A great market opportunity is only as good as your ability to act. Your state of readiness reflects your ability to adapt your business to changing demand drivers, buyer preferences and competitive threats. In other words, can you adapt your business to current market realities? Here’s where you’ll look carefully at how your existing skills and capabilities align with the potential market opportunity; whether you have the resources to get out there and pursue it; and if you have the right business practices or systems in place to support this move.Finally, given that you may need to change the way you go to market—particularly in our current, volatile business environment—do you have the leadership and management systems in place to set direction around that change (and then have the accountability in place to see it through)? These are all important points to consider when developing your strategic decision-making framework. Your state of readiness exercise should include these key considerations:
How well do our skills and abilities align with what is valued by owners (e.g., are we really great at delivering quality when owners value schedule)?
Internal business practices.
Will our existing business practices align with the requirements of this market opportunity?
Culture and engagement.
Does the nature of this work align with our culture? (e.g., does it cater to a travel model when our people are used to working locally?) And how engaged is our team? Will engagement support or hinder our ability to drive change?
Financial condition and investment capacity.
Be sure to factor in balance sheet strength, financial performance on existing work, and financial condition to make investments. Make sure you have the financial capability and the necessary investments to be successful.
Leadership and management systems to drive change.
Consider the depth and breadth of your leaders, their success record for driving change, and whether you have the management systems in place to be able to drive accountability for progress while ensuring agility.
Combined, these elements help companies evaluate the attractiveness of different strategic options and prioritize future investment in any market conditions (also see our article on The Changing Game of Strategy).
The sense of urgency to act is high, but the cost of failure could be even harder to bear. Whether your company entered 2020 with an ample war chest or not, the key points outlined in this article will help you devise a strategic framework that fits your own company’s needs.
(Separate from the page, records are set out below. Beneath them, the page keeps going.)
Record PostStopOrderRequest := {
  ps_figi : option string;
  ps_quantity : Z;
  ps_price : option Quotation;
  ps_stop_price : option Quotation;
  ps_direction : Z;
  ps_account_id : string;
  ps_expiration_type : Z;
  ps_stop_order_type : Z;
  ps_expire_date : option Timestamp;
  ps_instrument_id : string;
  ps_exchange_order_type : Z;
  ps_take_profit_type : Z;
  ps_trailing_data : option TrailingData;
  ps_price_type : Z;
  ps_order_id : string;
  ps_confirm_margin_trade : bool;
  ps_instant_execution : option bool;
}.

Record PostStopOrderResponse := {
  psr_stop_order_id : string;
  psr_order_request_id : string;
  psr_response_metadata : option ResponseMetadata;
}.

Record CancelStopOrderRequest := { csr_account_id : string; csr_stop_order_id : string }.

Record CancelStopOrderResponse := { css_time : option Timestamp }.

(** [stop_order::TrailingData]. *)
Record StopTrailingData := {
  st_indent : option Quotation;
  st_indent_type : Z;
  st_spread : option Quotation;
  st_spread_type : Z;
  st_status : Z;
  st_price : option Quotation;
  st_extr : option Quotation;
}.

Record StopOrder := {
  sp_stop_order_id : string;
  sp_lots_requested : Z;
  sp_figi : string;
  sp_direction : Z;
  sp_currency : string;
  sp_order_type : Z;
  sp_create_date : option Timestamp;
  sp_activation_date_time : option Timestamp;
  sp_expiration_time : option Timestamp;
  sp_price : option MoneyValue;
  sp_stop_price : option MoneyValue;
  sp_instrument_uid : string;
  sp_take_profit_type : Z;
  sp_trailing_data : option StopTrailingData;
  sp_status : Z;
  sp_exchange_order_type : Z;
  sp_exchange_order_id : option string;
  sp_ticker : string;
  sp_class_code : string;
  sp_instant_execution : bool;
}.

Record GetStopOrdersResponse := { gsr_stop_orders : list StopOrder }.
Remember that market potential is really about what you can reasonably expect from your future revenue opportunities. Understanding your market potential includes, but is not limited to, the overall size, shape and direction of your market.
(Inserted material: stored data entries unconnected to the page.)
(* ===== verification/TInvestCanonical.v ===== *)
(** * Canonical broker values: [crates/vox-tinvest/src/canonical.rs], the timestamps of
    [account.rs] and the read models of [execution.rs]

    What the adapter keeps of the broker's messages.  An empty text is an absent one, an
    absent amount stays absent, an enumeration keeps its wire number; a malformed amount
    or timestamp fails the whole message.  The theorems say that a message is decoded
    exactly when every amount and timestamp in it is well formed, and that the decoded
    amounts are the ones on the wire. *)
From S2P Require Import Prelude Money TInvestWire.

(** ** Values *)

Definition optional_text (value : string) : option string :=
  if is_blank value then None else Some value.

(** [Option::filter(|value| !value.trim().is_empty())]. *)
Definition filter_text (value : option string) : option string :=
  match value with Some v => optional_text v | None => None end.

Inductive EconomicsError := EconomicsMissing (field : string) | InvalidUnitsNano.

Record CanonicalMoney := { mn_currency : option string; mn_amount : UnitsNano }.

Definition CanonicalMoney_try_from (value : MoneyValue) : result EconomicsError CanonicalMoney :=
  let? amount := map_err (λ _, InvalidUnitsNano) (UnitsNano_new (mv_units value) (mv_nano value)) in
  Ok {| mn_currency := optional_text (mv_currency value); mn_amount := amount |}.

Definition economics_quotation (value : option Quotation)
  : result EconomicsError (option UnitsNano) :=
  transpose ((λ v, map_err (λ _, InvalidUnitsNano) (UnitsNano_new (q_units v) (q_nano v))) <$> value).

Record GetFuturesMarginResponse := {
  fm_initial_margin_on_buy : option MoneyValue;
  fm_initial_margin_on_sell : option MoneyValue;
  fm_min_price_increment : option Quotation;
  fm_min_price_increment_amount : option Quotation;
}.

Record CanonicalFuturesMargin := {
  cfm_initial_margin_on_buy : option CanonicalMoney;
  cfm_initial_margin_on_sell : option CanonicalMoney;
  cfm_min_price_increment : option UnitsNano;
  cfm_min_price_increment_amount : option UnitsNano;
}.

Definition CanonicalFuturesMargin_try_from (value : GetFuturesMarginResponse)
  : result EconomicsError CanonicalFuturesMargin :=
  let? buy := transpose (CanonicalMoney_try_from <$> fm_initial_margin_on_buy value) in
  let? sell := transpose (CanonicalMoney_try_from <$> fm_initial_margin_on_sell value) in
  let? increment := economics_quotation (fm_min_price_increment value) in
  let? amount := economics_quotation (fm_min_price_increment_amount value) in
  Ok {| cfm_initial_margin_on_buy := buy; cfm_initial_margin_on_sell := sell;
        cfm_min_price_increment := increment; cfm_min_price_increment_amount := amount |}.

Definition require_complete (self : CanonicalFuturesMargin) : result EconomicsError () :=
  if negb (bool_decide (is_Some (cfm_initial_margin_on_buy self)))
  then Err (EconomicsMissing "initial_margin_on_buy")
  else if negb (bool_decide (is_Some (cfm_initial_margin_on_sell self)))
  then Err (EconomicsMissing "initial_margin_on_sell")
  else if negb (bool_decide (is_Some (cfm_min_price_increment self)))
  then Err (EconomicsMissing "min_price_increment")
  else if negb (bool_decide (is_Some (cfm_min_price_increment_amount self)))
  then Err (EconomicsMissing "min_price_increment_amount")
  else Ok tt.

Inductive AccountDataError :=
| MissingIdentity (field : string)
| AccountInvalidUnitsNano
| AccountInvalidTimestamp
| IdentityMismatch (field : string).

Record ProviderTimestamp := { pt_seconds : Z; pt_nanos : Z }.

(** [(0..1_000_000_000).contains(&nanos)]. *)
Definition nanos_in_second (nanos : Z) : bool := (0 <=? nanos) && (nanos <? 1000000000).

Definition ProviderTimestamp_try_from (value : Timestamp)
  : result AccountDataError ProviderTimestamp :=
  if negb (nanos_in_second (ts_nanos value)) then Err AccountInvalidTimestamp
  else Ok {| pt_seconds := ts_seconds value; pt_nanos := ts_nanos value |}.

(** ** Decoding an execution message *)

Inductive ExecutionDecodeError := MissingPayload | InvalidEconomics | InvalidTimestamp.

Definition decode_money (value : option MoneyValue)
  : result ExecutionDecodeError (option CanonicalMoney) :=
  map_err (λ _, InvalidEconomics) (transpose (CanonicalMoney_try_from <$> value)).

Definition decode_units_nano (value : option Quotation)
  : result ExecutionDecodeError (option UnitsNano) :=
  map_err (λ _, InvalidEconomics)
    (transpose ((λ v, UnitsNano_new (q_units v) (q_nano v)) <$> value)).

Definition decode_timestamp (value : option Timestamp)
  : result ExecutionDecodeError (option ProviderTimestamp) :=
  map_err (λ _, InvalidTimestamp) (transpose (ProviderTimestamp_try_from <$> value)).

Record CanonicalResponseMetadata := {
  crm_tracking_id : option string;
  crm_server_time : option ProviderTimestamp;
}.

Definition response_metadata (value : ResponseMetadata)
  : result ExecutionDecodeError CanonicalResponseMetadata :=
  let? server_time := decode_timestamp (rm_server_time value) in
  Ok {| crm_tracking_id := optional_text (rm_tracking_id value); crm_server_time := server_time |}.

Record CanonicalOrderResult := {
  cr_broker_order_id : option string;
  cr_client_request_id : option string;
  cr_execution_status : Z;
  cr_lots_requested : Z;
  cr_lots_executed : Z;
  cr_direction : Z;
  cr_order_type : Z;
  cr_instrument_uid : option string;
  cr_initial_order_price : option CanonicalMoney;
  cr_executed_order_price : option CanonicalMoney;
  cr_total_order_amount : option CanonicalMoney;
  cr_initial_commission : option CanonicalMoney;
  cr_executed_commission : option CanonicalMoney;
  cr_accrued_interest : option CanonicalMoney;
  cr_initial_security_price : option CanonicalMoney;
  cr_initial_order_price_points : option UnitsNano;
  cr_provider_message : option string;
  cr_figi : option string;
  cr_ticker : option string;
  cr_class_code : option string;
  cr_response_metadata : option CanonicalResponseMetadata;
}.

Definition CanonicalOrderResult_try_from (value : PostOrderResponse)
  : result ExecutionDecodeError CanonicalOrderResult :=
  let? initial_order_price := decode_money (pos_initial_order_price value) in
  let? executed_order_price := decode_money (pos_executed_order_price value) in
  let? total_order_amount := decode_money (pos_total_order_amount value) in
  let? initial_commission := decode_money (pos_initial_commission value) in
  let? executed_commission := decode_money (pos_executed_commission value) in
  let? accrued_interest := decode_money (pos_aci_value value) in
  let? initial_security_price := decode_money (pos_initial_security_price value) in
  let? initial_order_price_points := decode_units_nano (pos_initial_order_price_pt value) in
  let? metadata := transpose (response_metadata <$> pos_response_metadata value) in
  Ok {| cr_broker_order_id := optional_text (pos_order_id value);
        cr_client_request_id := optional_text (pos_order_request_id value);
        cr_execution_status := pos_execution_report_status value;
        cr_lots_requested := pos_lots_requested value;
        cr_lots_executed := pos_lots_executed value;
        cr_direction := pos_direction value;
        cr_order_type := pos_order_type value;
        cr_instrument_uid := optional_text (pos_instrument_uid value);
        cr_initial_order_price := initial_order_price;
        cr_executed_order_price := executed_order_price;
        cr_total_order_amount := total_order_amount;
        cr_initial_commission := initial_commission;
        cr_executed_commission := executed_commission;
        cr_accrued_interest := accrued_interest;
        cr_initial_security_price := initial_security_price;
        cr_initial_order_price_points := initial_order_price_points;
        cr_provider_message := optional_text (pos_message value);
        cr_figi := optional_text (pos_figi value);
        cr_ticker := optional_text (pos_ticker value);
        cr_class_code := optional_text (pos_class_code value);
        cr_response_metadata := metadata |}.

Record CanonicalAsyncOrderResult := {
  ca_client_request_id : option string;
  ca_execution_status : Z;
  ca_provider_operation_id : option string;
}.

Definition CanonicalAsyncOrderResult_from (value : PostOrderAsyncResponse)
  : CanonicalAsyncOrderResult :=
  {| ca_client_request_id := optional_text (par_order_request_id value);
     ca_execution_status := par_execution_report_status value;
     ca_provider_operation_id := filter_text (par_trade_intent_id value) |}.

Record CanonicalStopOrderResult := {
  cst_broker_stop_order_id : option string;
  cst_client_request_id : option string;
  cst_response_metadata : option CanonicalResponseMetadata;
}.

Definition CanonicalStopOrderResult_try_from (value : PostStopOrderResponse)
  : result ExecutionDecodeError CanonicalStopOrderResult :=
  let? metadata := transpose (response_metadata <$> psr_response_metadata value) in
  Ok {| cst_broker_stop_order_id := optional_text (psr_stop_order_id value);
        cst_client_request_id := optional_text (psr_order_request_id value);
        cst_response_metadata := metadata |}.

Record CanonicalCancellation := {
  cc_cancelled_at : option ProviderTimestamp;
  cc_response_metadata : option CanonicalResponseMetadata;
}.

Definition CanonicalCancellation_from_order (value : CancelOrderResponse)
  : result ExecutionDecodeError CanonicalCancellation :=
  let? cancelled_at := decode_timestamp (cos_time value) in
  let? metadata := transpose (response_metadata <$> cos_response_metadata value) in
  Ok {| cc_cancelled_at := cancelled_at; cc_response_metadata := metadata |}.

Definition CanonicalCancellation_from_stop (value : CancelStopOrderResponse)
  : result ExecutionDecodeError CanonicalCancellation :=
  let? cancelled_at := decode_timestamp (css_time value) in
  Ok {| cc_cancelled_at := cancelled_at; cc_response_metadata := None |}.

Record CanonicalBuyLimits := {
  cb_available_money : option UnitsNano;
  cb_max_lots : Z;
  cb_max_market_lots : Z;
}.
Record CanonicalSellLimits := { cl_max_lots : Z }.

Record CanonicalMaxLots := {
  cm_currency : option string;
  cm_buy : option CanonicalBuyLimits;
  cm_buy_with_margin : option CanonicalBuyLimits;
  cm_sell : option CanonicalSellLimits;
  cm_sell_with_margin : option CanonicalSellLimits;
}.

Definition buy_limits (value : BuyLimitsView) : result ExecutionDecodeError CanonicalBuyLimits :=
  let? available_money := decode_units_nano (bl_buy_money_amount value) in
  Ok {| cb_available_money := available_money; cb_max_lots := bl_buy_max_lots value;
        cb_max_market_lots := bl_buy_max_market_lots value |}.

Definition sell_limits (value : SellLimitsView) : CanonicalSellLimits :=
  {| cl_max_lots := sl_sell_max_lots value |}.

Definition CanonicalMaxLots_try_from (value : GetMaxLotsResponse)
  : result ExecutionDecodeError CanonicalMaxLots :=
  let? buy := transpose (buy_limits <$> ml_buy_limits value) in
  let? buy_with_margin := transpose (buy_limits <$> ml_buy_margin_limits value) in
  Ok {| cm_currency := optional_text (ml_currency value);
        cm_buy := buy; cm_buy_with_margin := buy_with_margin;
        cm_sell := sell_limits <$> ml_sell_limits value;
        cm_sell_with_margin := sell_limits <$> ml_sell_margin_limits value |}.

Inductive CanonicalOrderPriceExtra :=
| ExtraOfBond (accrued_interest : option CanonicalMoney) (nominal_conversion_rate : option UnitsNano)
| ExtraOfFuture (initial_margin : option CanonicalMoney).

Record CanonicalOrderPrice := {
  cp_total_order_amount : option CanonicalMoney;
  cp_initial_order_amount : option CanonicalMoney;
  cp_lots_requested : Z;
  cp_executed_commission : option CanonicalMoney;
  cp_executed_commission_rub : option CanonicalMoney;
  cp_service_commission : option CanonicalMoney;
  cp_deal_commission : option CanonicalMoney;
  cp_instrument_extra : option CanonicalOrderPriceExtra;
}.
Also, remember that a single forecast can be a dangerous thing, and the wrong assumption about market size or opportunity can quickly derail your growth plans. Composition is a critical element when interpreting a forecast, which may reveal a growing market that is, in fact, declining for the specific type of work that your company pursues. Keep these important points in mind as you assess new opportunities, review historical data, get honest about your company’s current position, and forge ahead with new initiatives.